When the string "match" occurs in a line of the records, show that line.

- _Collected data entries_
____________
(** * SHA-256 (sha256.py): a shallow embedding and its properties

    The script computes the SHA-256 digest of a file.  Python integers are
    unbounded, so every word is a [Z] and each wrap-around is the explicit
    [mod 2 ^ 32] the source writes.  Byte strings are [list byte].  The
    module-level list [H] is mutated in place by [compute_hash]; it lives in
    a [world] record that is threaded through a small state-and-exception
    monad, together with what [main] prints on standard error. *)

From Stdlib Require Import ZArith List Lia ZifyNat Bool String Ascii HexString.
From Stdlib Require Import Init.Byte.
From coqutil Require Import Byte.
From Equations Require Import Equations.
Import ListNotations.

Local Open Scope Z_scope.

(** [length] is the length of a list throughout; the length of a string is
    written [String.length]. *)
#[local] Abbreviation length := Datatypes.length.

(* ===================================================================== *)
(** ** Python values and built-ins used by the script *)
(* ===================================================================== *)

(** Exceptions the script can raise.  The two [assert] statements of
    [perform_padding] and the one of [compute_hash] are told apart by their
    site. *)
Inductive assert_site : Type :=
| BadChunkSize      (* perform_padding: len(chunck) <= 64 *)
| BadInputSize      (* perform_padding: input_size < 2 ** 64 *)
| BadBlockSize.     (* compute_hash: len(block) == BLOCK_SIZE_BYTE *)

Inductive exn : Type :=
| AssertionError (site : assert_site)
| OverflowError                 (* int.to_bytes on a value that does not fit *)
| IndexError                    (* list index out of range *)
| ValueError                    (* tuple unpacking of the wrong length *)
| SystemExit (code : Z).        (* exit(code) *)

Inductive result (A : Type) : Type :=
| Ok (a : A)
| Raise (e : exn).
Arguments Ok {A} a.
Arguments Raise {A} e.

(** What [main] writes on standard error. *)
Inductive message : Type :=
| Usage
| FileNotFound (file : string)
| FileTooBig (file : string).

(** [range(start, stop, step)] for a positive step, as the list it iterates. *)
Definition range (start stop step : nat) : list nat :=
  map (fun j => (start + j * step)%nat)
      (seq 0 ((stop - start + (step - 1)) / step)).

(** [l[i:j]] for [0 <= i <= j]; like Python it is cut at the end of [l]. *)
Definition slice {A} (l : list A) (i j : nat) : list A :=
  firstn (j - i) (skipn i l).

(** [l[i]] for [0 <= i]. *)
Definition index {A} (l : list A) (i : nat) : result A :=
  match nth_error l i with
  | Some x => Ok x
  | None => Raise IndexError
  end.

(** The list after [l[i] = v]. *)
Fixpoint set_index {A} (l : list A) (i : nat) (v : A) : result (list A) :=
  match l, i with
  | [], _ => Raise IndexError
  | _ :: t, O => Ok (v :: t)
  | x :: t, S i' =>
      match set_index t i' v with
      | Ok t' => Ok (x :: t')
      | Raise e => Raise e
      end
  end.

(** [enumerate(l)]. *)
Definition enumerate {A} (l : list A) : list (nat * A) :=
  combine (seq 0 (length l)) l.

(** [int.from_bytes(bs, byteorder = 'big', signed = False)]. *)
Definition from_bytes_big (bs : list byte) : Z :=
  fold_left (fun acc b => acc * 256 + byte.unsigned b) bs 0.

(** The [n] low-order bytes of [z], most significant first. *)
Fixpoint big_endian (n : nat) (z : Z) : list byte :=
  match n with
  | O => []
  | S n' => big_endian n' (Z.shiftr z 8) ++ [byte.of_Z z]
  end.

(** [z.to_bytes(n, byteorder = 'big', signed = False)]. *)
Definition to_bytes_big (z : Z) (n : nat) : result (list byte) :=
  if z <? 0 then Raise OverflowError
  else if 2 ^ (8 * Z.of_nat n) <=? z then Raise OverflowError
  else Ok (big_endian n z).

(** [f'{z:x}']: lowercase hexadecimal, no prefix, no padding. *)
Definition format_x (z : Z) : string :=
  match z with
  | Z0 => "0"
  | Zpos p => HexString.Raw.of_pos p EmptyString
  | Zneg p => String "-" (HexString.Raw.of_pos p EmptyString)
  end%string.

(* ===================================================================== *)
(** ** Primitives (sha256.py, lines 11-36) *)
(* ===================================================================== *)

Definition BLOCK_SIZE_BYTE : nat := 64.

Definition rotr (x n : Z) : Z :=
  Z.lor (Z.shiftr x n) ((Z.shiftl x (32 - n)) mod 2 ^ 32).

Definition ch (x y z : Z) : Z :=
  Z.lxor (Z.land x y) (Z.land (Z.lnot x) z).

Definition maj (x y z : Z) : Z :=
  Z.lxor (Z.lxor (Z.land x y) (Z.land x z)) (Z.land y z).

Definition bsig0 (x : Z) : Z :=
  Z.lxor (Z.lxor (rotr x 2) (rotr x 13)) (rotr x 22).

Definition bsig1 (x : Z) : Z :=
  Z.lxor (Z.lxor (rotr x 6) (rotr x 11)) (rotr x 25).

Definition ssig0 (x : Z) : Z :=
  Z.lxor (Z.lxor (rotr x 7) (rotr x 18)) (Z.shiftr x 3).

Definition ssig1 (x : Z) : Z :=
  Z.lxor (Z.lxor (rotr x 17) (rotr x 19)) (Z.shiftr x 10).

(* ===================================================================== *)
(** ** Constants (lines 40-57) *)
(* ===================================================================== *)

(** The hexadecimal digits are the source's, written in upper case. *)
Definition K : list Z :=
  [ 0x428A2F98; 0x71374491; 0xB5C0FBCF; 0xE9B5DBA5; 0x3956C25B; 0x59F111F1; 0x923F82A4; 0xAB1C5ED5;
    0xD807AA98; 0x12835B01; 0x243185BE; 0x550C7DC3; 0x72BE5D74; 0x80DEB1FE; 0x9BDC06A7; 0xC19BF174;
    0xE49B69C1; 0xEFBE4786; 0x0FC19DC6; 0x240CA1CC; 0x2DE92C6F; 0x4A7484AA; 0x5CB0A9DC; 0x76F988DA;
    0x983E5152; 0xA831C66D; 0xB00327C8; 0xBF597FC7; 0xC6E00BF3; 0xD5A79147; 0x06CA6351; 0x14292967;
    0x27B70A85; 0x2E1B2138; 0x4D2C6DFC; 0x53380D13; 0x650A7354; 0x766A0ABB; 0x81C2C92E; 0x92722C85;
    0xA2BFE8A1; 0xA81A664B; 0xC24B8B70; 0xC76C51A3; 0xD192E819; 0xD6990624; 0xF40E3585; 0x106AA070;
    0x19A4C116; 0x1E376C08; 0x2748774C; 0x34B0BCB5; 0x391C0CB3; 0x4ED8AA4A; 0x5B9CCA4F; 0x682E6FF3;
    0x748F82EE; 0x78A5636F; 0x84C87814; 0x8CC70208; 0x90BEFFFA; 0xA4506CEB; 0xBEF9A3F7; 0xC67178F2 ].

(** The value the module-level list [H] is bound to when the module loads. *)
Definition H_initial : list Z :=
  [ 0x6A09E667; 0xBB67AE85;
    0x3C6EF372; 0xA54FF53A;
    0x510E527F; 0x9B05688C;
    0x1F83D9AB; 0x5BE0CD19 ].

(* ===================================================================== *)
(** ** The world and the monad *)
(* ===================================================================== *)

(** The mutable state the script acts on: the global list [H] and the text
    written on standard error so far. *)
Record world : Type := mkWorld {
  H : list Z;
  stderr : list message
}.

Definition with_H (w : world) (h : list Z) : world :=
  {| H := h; stderr := stderr w |}.

Definition initial_world : world :=
  {| H := H_initial; stderr := [] |}.

(** A computation reads and writes the world and either returns or raises;
    the world at the time of the exception is kept, as in Python. *)
Definition M (A : Type) : Type := world -> world * result A.

Definition ret {A} (a : A) : M A := fun w => (w, Ok a).

Definition raise {A} (e : exn) : M A := fun w => (w, Raise e).

Definition bind {A B} (m : M A) (k : A -> M B) : M B :=
  fun w =>
    match m w with
    | (w', Ok a) => k a w'
    | (w', Raise e) => (w', Raise e)
    end.

Definition lift {A} (r : result A) : M A := fun w => (w, r).

Definition get_H : M (list Z) := fun w => (w, Ok (H w)).

Definition put_H (h : list Z) : M unit := fun w => (with_H w h, Ok tt).

Definition print_stderr (m : message) : M unit :=
  fun w => ({| H := H w; stderr := stderr w ++ [m] |}, Ok tt).

Definition assert (b : bool) (site : assert_site) : M unit :=
  if b then ret tt else raise (AssertionError site).

Declare Scope monad_scope.
Delimit Scope monad_scope with monad.
Notation "x <- m ;; k" := (bind m (fun x => k))
  (at level 61, m at next level, right associativity) : monad_scope.
Notation "m ;; k" := (bind m (fun _ => k))
  (at level 61, right associativity) : monad_scope.
Local Open Scope monad_scope.

(** [for x in l: body(x)]. *)
Fixpoint for_each {A} (l : list A) (body : A -> M unit) : M unit :=
  match l with
  | [] => ret tt
  | x :: l' => body x ;; for_each l' body
  end.

(** The same bind for code that only computes and may raise. *)
Definition rbind {A B} (r : result A) (k : A -> result B) : result B :=
  match r with
  | Ok a => k a
  | Raise e => Raise e
  end.

(** [for x in l: acc = body(acc, x)] for a loop that only updates locals. *)
Fixpoint fold_result {A S} (body : S -> A -> result S) (l : list A) (acc : S)
  : result S :=
  match l with
  | [] => Ok acc
  | x :: l' => rbind (body acc x) (fold_result body l')
  end.

Declare Scope result_scope.
Delimit Scope result_scope with result.
Notation "x <- r ;; k" := (rbind r (fun x => k))
  (at level 61, r at next level, right associativity) : result_scope.

(* ===================================================================== *)
(** ** perform_padding (lines 60-76) *)
(* ===================================================================== *)

Definition perform_padding (chunck : list byte) (input_size : Z)
  : result (list byte) :=
  if negb (length chunck <=? 64)%nat then Raise (AssertionError BadChunkSize)
  else if negb (input_size <? 2 ^ 64) then Raise (AssertionError BadInputSize)
  else
    let l := input_size in
    let k := (440 - l) mod 512 in
    (length_field <- to_bytes_big l 8 ;;
     Ok (chunck ++ [x80] ++ repeat x00 (Z.to_nat (Z.shiftr k 3))
                ++ length_field))%result.

(* ===================================================================== *)
(** ** compute_hash (lines 78-107) *)
(* ===================================================================== *)

(** The eight working variables [a, b, c, d, e, f, g, h]. *)
Definition vars : Type := (Z * Z * Z * Z * Z * Z * Z * Z)%type.

(** [a, b, c, d, e, f, g, h = l]. *)
Definition unpack8 (l : list Z) : result vars :=
  match l with
  | [a; b; c; d; e; f; g; h] => Ok (a, b, c, d, e, f, g, h)
  | _ => Raise ValueError
  end.

(** Lines 85-86: one iteration of the loop that parses the block. *)
Definition parse_step (block : list byte) (words : list Z) (wi : nat)
  : list Z :=
  words ++ [from_bytes_big (slice block (wi * 4) (wi * 4 + 4))].

(** Lines 89-90: one iteration of the loop that extends the schedule. *)
Definition extend_step (words : list Z) (wi : nat) : result (list Z) :=
  (w2 <- index words (wi - 2) ;;
   w7 <- index words (wi - 7) ;;
   w15 <- index words (wi - 15) ;;
   w16 <- index words (wi - 16) ;;
   let word := (ssig1 w2 + w7 + ssig0 w15 + w16) mod 2 ^ 32 in
   Ok (words ++ [word]))%result.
____________
- _Task output_
  match nth_error l i with
  match l, i with
      match set_index t i' v with
  match n with
  match z with
    match m w with
  match l with
  match r with
  match l with
  match l with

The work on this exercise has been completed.